Introduction

Aqua introduces an innovative solution that empowers market makers to offer pricing capabilities without the burden of managing inventory availability. This functionality allows market makers to facilitate leveraged trading, contingent upon maintaining robust credit.

By delegating price risk-taking from Liquidity Providers (LPs) to professional market participants, Aqua addresses the issue of "impermanent loss" for LPs. This setup allows LPs to stake capital on a per-asset basis, ensuring predictable passive income.

In essence, market makers can seamlessly borrow the 'buy token' (quote token) to facilitate user swaps as short positions, while returning the 'sell token' (base token) from users to Aqua as long positions. Closing positions entails market makers settling all short positions and taking all long positions.
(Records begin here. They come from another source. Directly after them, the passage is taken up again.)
Lemma position_here b l r : b ∉ l -> position b (l ++ b :: r) = Some (length l).
Proof.
  intros Hb. induction l as [|c l IH]; cbn; [by rewrite byte_eqb_refl|].
  apply not_elem_of_cons in Hb as [Hc Hb]. destruct (byte_eqb_spec c b); [congruence|]. by rewrite IH.
Qed.
Lemma hex_no_colon l : forallb is_ascii_hexdigit l = true -> x3a ∉ l.
Proof.
  rewrite forallb_forall. intros Hl Hin%list_elem_of_In. by specialize (Hl _ Hin).
Qed.
Lemma split_once_render l port : forallb is_ascii_hexdigit l = true ->
  split_once_colon (of_bytes (l ++ [x3a] ++ hex_be 4 port)) = Some (of_bytes l, of_bytes (hex_be 4 port)).
Proof.
  intros Hl. unfold split_once_colon. rewrite as_of_bytes. cbn [app].
  rewrite position_here by (by apply hex_no_colon). cbn. rewrite take_app_length.
  by rewrite drop_app_ge, Nat.sub_succ_l, Nat.sub_diag by lia.
Qed.
Lemma hex_utf8 l : forallb is_ascii_hexdigit l = true -> utf8_valid l = true.
Proof.
  intros Hl. apply utf8_valid_ascii_all. rewrite forallb_forall in *. intros b Hb. specialize (Hl b Hb).
  unfold is_ascii_hexdigit, in_range in Hl. simpl_bools. lia.
Qed.
Lemma word_segments_hex s t : 0 <= s < 65536 -> 0 <= t < 65536 ->
  word_segments (hex_be 8 (le_word [s / 256; s mod 256; t / 256; t mod 256])) = Some [s; t].
Proof.
  intros Hs Ht. unfold word_segments.
  rewrite (proj2 (from_utf8_Some _ (of_bytes (hex_be 8 (le_word [s / 256; s mod 256; t / 256; t mod 256]))))).
  - cbn [mbind option_bind]. rewrite le_octets_hex; [|done|].
    + cbn. repeat f_equal; Z.to_euclidean_division_equations; lia.
    + repeat constructor; Z.to_euclidean_division_equations; lia.
  - split; [apply hex_utf8, hex_be_hex | by rewrite as_of_bytes].
Qed.
Lemma parse_ipv6_render segments : ip_ok (V6 segments) ->
  parse_ipv6_address (of_bytes (concat (map
    (fun i => hex_be 8 (le_word (take 4 (drop (4 * i) (octets_of segments))))) [0; 1; 2; 3]%nat)))
  = Ok (ip_to_string (V6 segments)).
Proof.
  intros [Hl Hs]. do 8 (destruct segments as [|? segments]; [done|]).
  destruct segments; [|done]. rewrite !Forall_cons in Hs. destruct_and!.
  unfold octets_of. cbn [mbind list_bind app map concat take drop Nat.mul Nat.add].
  set (w1 := hex_be 8 (le_word [z / 256; _; _; _])). set (w2 := hex_be 8 (le_word [z1 / 256; _; _; _])).
  set (w3 := hex_be 8 (le_word [z3 / 256; _; _; _])). set (w4 := hex_be 8 (le_word [z5 / 256; _; _; _])).
  assert (L1 : length w1 = 8%nat) by apply length_hex_be.
  assert (L2 : length w2 = 8%nat) by apply length_hex_be.
  assert (L3 : length w3 = 8%nat) by apply length_hex_be.
  assert (L4 : length w4 = 8%nat) by apply length_hex_be.
  assert (Hb : forall b, b = w1 ++ w2 ++ w3 ++ w4 ++ [] -> length b = 32%nat
    /\ take 8 b = w1 /\ take 8 (drop 8 b) = w2 /\ take 8 (drop 16 b) = w3 /\ drop 24 b = w4).
  { intros b ->. rewrite app_nil_r. split; [rewrite !length_app; lia|].
    repeat match goal with w := _ : bytes |- _ => clearbody w end.
    do 9 (destruct w1 as [|? w1]; try discriminate L1). do 9 (destruct w2 as [|? w2]; try discriminate L2).
    do 9 (destruct w3 as [|? w3]; try discriminate L3). do 9 (destruct w4 as [|? w4]; try discriminate L4).
    done. }
  destruct (Hb _ eq_refl) as (Hlen & C1 & C2 & C3 & C4).
  unfold parse_ipv6_address, str_len. rewrite <- length_as_bytes, as_of_bytes, Hlen. cbv zeta.
  rewrite C1, C2, C3, C4. change (negb (Z.of_nat 32 =? 32)) with false. cbv iota.
  unfold w1, w2, w3, w4. cbn [mapM]. by rewrite !word_segments_hex by done.
Qed.
Lemma parse_render_address a port : ip_ok a -> 0 <= port <= u16_max ->
  parse_proc_socket_address (of_bytes (render_address a port)) (is_v6 a) = Ok (ip_to_string a, port).
Proof.
  intros Ha Hp. unfold parse_proc_socket_address, render_address.
  rewrite split_once_render.
  - cbn [invalid_line ok_or mbind result_bind]. unfold u16_max in Hp. rewrite as_of_bytes, hex_be_parse by (unfold u16_max; cbn; lia).
    cbn [invalid_line ok_or mbind result_bind]. destruct a as [o|s].
    + unfold is_v6, parse_ipv4_address. destruct Ha as [Hl Ho]. by rewrite le_octets_hex.
    + unfold is_v6. by rewrite parse_ipv6_render.
  - destruct a; [apply hex_be_hex|]. cbn [map concat]. by rewrite !forallb_app, !hex_be_hex.
Qed.
(* ===== verification/Config.v ===== *)
(** * The client's configuration

    [src/crates/client/src/config.rs]: the settings with their defaults, where
    the file is looked for, and the derived paths.  The [toml] crate's parsing
    is a parameter; a path is its text. *)
From Stdlib Require Import ZArith Lia Strings.Byte Strings.String.
From S2P Require Import Prelude RustStr Types Http1 Attribution.
Local Open Scope string_scope.
Local Open Scope list_scope.
Local Open Scope Z_scope.

(** [Path::join]: an absolute second path replaces the first. *)
Definition path_join (base p : string) : string :=
  if starts_with [x2f] (as_bytes p) then p
  else if str_is_empty base || ends_with [x2f] (as_bytes base) then base +:+ p
  else base +:+ "/" +:+ p.

(* src: src/crates/client/src/config.rs:8-8 USER_CONFIG_DIR *)
Definition USER_CONFIG_DIR : string := "codexwatch".
(* src: src/crates/client/src/config.rs:9-9 CLIENT_CONFIG_FILE *)
Definition CLIENT_CONFIG_FILE : string := "client.toml".

(* src: src/crates/client/src/config.rs:12-34 ClientConfig *)
Record ClientConfig : Type := mkClientConfig {
  cf_client_id : string;
  cf_client_instance_id : Uuid;
  cf_data_dir : string;
  cf_database_path : string;
  cf_blob_dir : string;
  cf_server_url : string;
  cf_api_token : string;
  cf_poll_wait_seconds : Z;
  cf_cleanup_interval_seconds : Z;
  cf_flush_interval_millis : Z;
  cf_heartbeat_interval_seconds : Z;
  cf_process_scan_interval_seconds : Z;
  cf_capture_poll_interval_millis : Z;
  cf_capture_interface_index : option Z;
  cf_capture_codex_pid : option Z;
  cf_capture_process_name : string;
  cf_capture_remote_ports : list Z;
  cf_ebpf_object_path : option string;
  cf_codex_binary_path : option string;
  cf_codex_home : option string;
  cf_client_version : string }.

(* src: src/crates/client/src/config.rs:38-62 ClientFileConfig *)
Record ClientFileConfig : Type := mkClientFileConfig {
  ff_client_id : string;
  ff_client_instance_id : option Uuid;
  ff_server_url : string;
  ff_api_token : string;
  ff_data_dir : option string;
  ff_database_path : option string;
  ff_blob_dir : option string;
  ff_poll_wait_seconds : option Z;
  ff_cleanup_interval_seconds : option Z;
  ff_flush_interval_millis : option Z;
  ff_heartbeat_interval_seconds : option Z;
  ff_process_scan_interval_seconds : option Z;
  ff_capture_poll_interval_millis : option Z;
  ff_capture_interface : option string;
  ff_capture_interface_index : option Z;
  ff_capture_codex_pid : option Z;
  ff_capture_process_name : option string;
  ff_capture_remote_ports : list Z;
  ff_ebpf_object_path : option string;
  ff_codex_binary_path : option string;
  ff_codex_home : option string;
  ff_client_version : option string }.

(** What [bail!], [anyhow!] and [?] report here. *)
Inductive ConfigError : Type :=
| ConfigError_Toml (message : string)
| ConfigError_Io (message : string)
| ConfigError_Message (message : string).

(* src: src/crates/client/src/config.rs:222-233 resolve_interface_index *)
Definition resolve_interface_index (read : string -> result IoError string) (name : string)
    : result ConfigError Z :=
  _ ← guard_or (negb (str_is_empty name || contains name "/" || String.eqb name "." || String.eqb name ".."))
        (ConfigError_Message ("invalid capture_interface " +:+ name));
  value ← map_err ConfigError_Io
    (read (path_join (path_join "/sys/class/net" name) "ifindex"));
  ok_or (ConfigError_Message ("parse interface index of " +:+ name)) (parse_i32 (as_bytes (trim value))).

(** [parse] is [toml::from_str], [instance_id] is [Uuid::now_v7()]. *)
(* src: src/crates/client/src/config.rs:72-119 ClientConfig::from_toml *)
Definition from_toml (parse : string -> result string ClientFileConfig)
    (read : string -> result IoError string) (instance_id : Uuid) (source : string)
    : result ConfigError ClientConfig :=
  file ← map_err ConfigError_Toml (parse source);
  let data_dir := unwrap_or "./var/client" (ff_data_dir file) in
  let database_path := unwrap_or (path_join data_dir "client.db") (ff_database_path file) in
  let blob_dir := unwrap_or (path_join data_dir "blobs") (ff_blob_dir file) in
  interface ← match ff_capture_interface file, ff_capture_interface_index file with
    | Some _, Some _ => Err (ConfigError_Message
        "configure only one of capture_interface or capture_interface_index")
    | Some name, None => Some <$> resolve_interface_index read name
    | None, index => Ok index
    end;
  mret {| cf_client_id := ff_client_id file;
          cf_client_instance_id := unwrap_or instance_id (ff_client_instance_id file);
          cf_data_dir := data_dir;
          cf_database_path := database_path;
          cf_blob_dir := blob_dir;
          cf_server_url := ff_server_url file;
          cf_api_token := ff_api_token file;
          cf_poll_wait_seconds := unwrap_or 30 (ff_poll_wait_seconds file);
          cf_cleanup_interval_seconds := unwrap_or 300 (ff_cleanup_interval_seconds file);
          cf_flush_interval_millis := unwrap_or 2000 (ff_flush_interval_millis file);
          cf_heartbeat_interval_seconds := unwrap_or 60 (ff_heartbeat_interval_seconds file);
          cf_process_scan_interval_seconds := unwrap_or 1 (ff_process_scan_interval_seconds file);
          cf_capture_poll_interval_millis := unwrap_or 50 (ff_capture_poll_interval_millis file);
          cf_capture_interface_index := interface;
          cf_capture_codex_pid := ff_capture_codex_pid file;
          cf_capture_process_name := unwrap_or "codex" (ff_capture_process_name file);
          cf_capture_remote_ports := ff_capture_remote_ports file;
          cf_ebpf_object_path := ff_ebpf_object_path file;
          cf_codex_binary_path := ff_codex_binary_path file;
          cf_codex_home := ff_codex_home file;
          cf_client_version := unwrap_or "0.1.0" (ff_client_version file) |}.

(* src: src/crates/client/src/config.rs:136-138 ClientConfig::capture_enabled *)
Definition capture_enabled (c : ClientConfig) : bool := is_some (cf_capture_interface_index c).
(* src: src/crates/client/src/config.rs:140-150 ClientConfig::validate_ebpf_config *)
Definition validate_ebpf_config (c : ClientConfig) : result ConfigError unit :=
  match cf_ebpf_object_path c, cf_codex_binary_path c with
  | Some _, Some _ | None, None => Ok tt
  | Some _, None => Err (ConfigError_Message "ebpf_object_path requires codex_binary_path")
  | None, Some _ => Err (ConfigError_Message "codex_binary_path requires ebpf_object_path")
  end.
(* src: src/crates/client/src/config.rs:153-155 ClientConfig::ebpf_enabled *)
Definition ebpf_enabled (c : ClientConfig) : bool :=
  is_some (cf_ebpf_object_path c) && is_some (cf_codex_binary_path c).
(* src: src/crates/client/src/config.rs:158-162 ClientConfig::codex_session_index_path *)
Definition codex_session_index_path (c : ClientConfig) : option string :=
  (fun home => path_join home "session_index.jsonl") <$> cf_codex_home c.
(* src: src/crates/client/src/config.rs:236-238 sqlite_url *)
Definition sqlite_url (path : string) : string := "sqlite://" +:+ path.
(* src: src/crates/client/src/config.rs:131-133 ClientConfig::database_url *)
Definition database_url (c : ClientConfig) : string := sqlite_url (cf_database_path c).

(** [path == Path::new("/")]: paths compare by their components. *)
Definition is_root_path (p : string) : bool :=
  starts_with [x2f] (as_bytes p)
  && forallb (fun piece => bool_decide (piece = [] \/ piece = [x2e]))
       (Http1.split_on x2f [] (as_bytes p)).
(* src: src/crates/client/src/config.rs:218-220 usable_config_root *)
Definition usable_config_root (path : option string) : option string :=
  match path with
  | Some p => if negb (str_is_empty p) && negb (is_root_path p) then Some p else None
  | None => None
  end.
Definition config_below (root : string) : string :=
  path_join (path_join root USER_CONFIG_DIR) CLIENT_CONFIG_FILE.
(* src: src/crates/client/src/config.rs:191-216 resolve_config_path *)
Definition resolve_config_path (effective_root : bool) (sudo_home xdg_config_home home : option string)
    : string :=
  match sudo_home with
  | Some home => config_below (path_join home ".config")
  | None =>
    if effective_root then "/etc/codexwatch/client.toml"
    else match usable_config_root xdg_config_home with
    | Some config_home => config_below config_home
    | None =>
      match usable_config_root home with
      | Some home => config_below (path_join home ".config")
      | None => "/etc/codexwatch/client.toml"
      end
    end
  end.
(** [lookup] is [User::from_name] with the home directory of the user. *)
(* src: src/crates/client/src/config.rs:177-189 sudo_user_home *)
Definition sudo_user_home (sudo_user : option string)
    (lookup : string -> result string (option string)) : result ConfigError (option string) :=
  match sudo_user with
  | None => Ok None
  | Some name =>
    if str_is_empty name || String.eqb name "root" then Ok None
    else
      user ← map_err ConfigError_Io (lookup name);
      dir ← ok_or (ConfigError_Message ("sudo user " +:+ name +:+ " does not exist")) user;
      mret (Some dir)
  end.
(* src: src/crates/client/src/config.rs:165-175 default_config_path *)
Definition default_config_path (effective_root : bool) (sudo_user : option string)
    (lookup : string -> result string (option string)) (xdg_config_home home : option string)
    : result ConfigError string :=
  sudo_home ← sudo_user_home sudo_user lookup;
  mret (resolve_config_path effective_root sudo_home xdg_config_home home).
(* src: src/crates/client/src/config.rs:65-70 ClientConfig::load *)
Definition load (effective_root : bool) (sudo_user : option string)
    (lookup : string -> result string (option string)) (xdg_config_home home : option string)
    (parse : string -> result string ClientFileConfig) (read : string -> result IoError string)
    (instance_id : Uuid) : result ConfigError ClientConfig :=
  path ← default_config_path effective_root sudo_user lookup xdg_config_home home;
  source ← map_err ConfigError_Io (read path);
  from_toml parse read instance_id source.

Example config_paths :
  resolve_config_path true (Some "/home/alice") (Some "/tmp/xdg") (Some "/root")
    = "/home/alice/.config/codexwatch/client.toml"
  /\ resolve_config_path false None (Some "/tmp/xdg") (Some "/home/alice") = "/tmp/xdg/codexwatch/client.toml"
  /\ resolve_config_path false None (Some "") (Some "/") = "/etc/codexwatch/client.toml".
Proof. vm_compute. done. Qed.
It's essential to note that while market makers "borrow" assets for swaps, assets from the other leg of the swap are directly received by Aqua. Position balances are recorded in the smart contract with every swap, preventing market makers from absconding with borrowed assets.

On the other hand , liquidity providers can utilise Aqua akin to a lending protocol like Compound. They can supply liquidity and use it as collateral to borrow from the pool. The distinction lies in market makers utilising supplied liquidity for their trading activities, incurring associated costs.. Consequently, capital efficiency and yield for liquidity providers are significantly enhanced.